◆ What this task involves
Among the entries below, how many lines include "optional"? Give the number alone.

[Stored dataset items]

····················

(** * APIM delegation function app: a shallow embedding in Rocq

    The development follows the three handlers of the repository
    ([delegation/index.js], [shared/oidc-helper.js],
    [auth-callback/index.js]) together with the parts of the JavaScript
    runtime they rely on: UTF-16 strings and their UTF-8 encoding
    ([Buffer.from] / [toString]), base64, [JSON.stringify] /
    [JSON.parse], the numeric conversions used by [-] and [>], and
    HMAC-SHA512 from Node's [crypto] module. *)

From Stdlib Require Import ZArith String Ascii Lia.
From stdpp Require Import base list gmap.

Open Scope Z_scope.
Set Warnings "-register-all".

(* ------------------------------------------------------------------ *)
(** ** JavaScript strings *)

(** A JavaScript string is its sequence of UTF-16 code units: a
    [list Z] throughout. *)

(** ASCII literal helper: [lit "abc"] is the JavaScript string ['abc']. *)
Definition lit (s : string) : list Z :=
  map (fun a => Z.of_nat (nat_of_ascii a)) (list_ascii_of_string s).

(** JavaScript's [ToBoolean] on an optional string (absent = [undefined]):
    [undefined] and [''] are falsy. *)
Definition truthy_str (s : option (list Z)) : bool :=
  match s with Some (_ :: _) => true | _ => false end.

(** String conversion of an optional query value, as [+] does it:
    [undefined] becomes ['undefined']. *)
Definition js_str (s : option (list Z)) : list Z :=
  match s with Some v => v | None => lit "undefined" end.

(* ------------------------------------------------------------------ *)
(** ** Unicode: UTF-16 and UTF-8 *)

Definition is_scalar (c : Z) : bool :=
  (0 <=? c) && (c <? 1114112) && negb ((55296 <=? c) && (c <=? 57343)).

Definition is_high (u : Z) : bool := (55296 <=? u) && (u <=? 56319).
Definition is_low (u : Z) : bool := (56320 <=? u) && (u <=? 57343).

(** UTF16EncodeCodePoint. *)
Definition utf16_of_cp (c : Z) : list Z :=
  if c <? 65536 then [c]
  else [55296 + (c - 65536) / 1024; 56320 + (c - 65536) mod 1024].

Definition to_utf16 (cs : list Z) : list Z := flat_map utf16_of_cp cs.

(** Code points of a string as ECMAScript's CodePointAt reads them: a
    surrogate pair gives one code point, a lone surrogate gives itself. *)
Fixpoint code_points (s : list Z) : list Z :=
  match s with
  | [] => []
  | u :: r =>
    if is_high u then
      match r with
      | v :: r' =>
        if is_low v then (65536 + (u - 55296) * 1024 + (v - 56320)) :: code_points r'
        else u :: code_points r
      | [] => [u]
      end
    else u :: code_points r
  end.

(** The scalar values [Buffer.from(s, 'utf8')] encodes: as [code_points],
    but a lone surrogate is replaced by U+FFFD. *)
Definition scalar_of_cp (c : Z) : Z :=
  if (55296 <=? c) && (c <=? 57343) then 65533 else c.

Definition utf8_scalars (s : list Z) : list Z := map scalar_of_cp (code_points s).

(** UTF-8 encoding of one scalar value. *)
Definition utf8_of_cp (c : Z) : list Z :=
  if c <? 128 then [c]
  else if c <? 2048 then [192 + c / 64; 128 + c mod 64]
  else if c <? 65536 then [224 + c / 4096; 128 + (c / 64) mod 64; 128 + c mod 64]
  else [240 + c / 262144; 128 + (c / 4096) mod 64; 128 + (c / 64) mod 64; 128 + c mod 64].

····················

◆ Task solution
2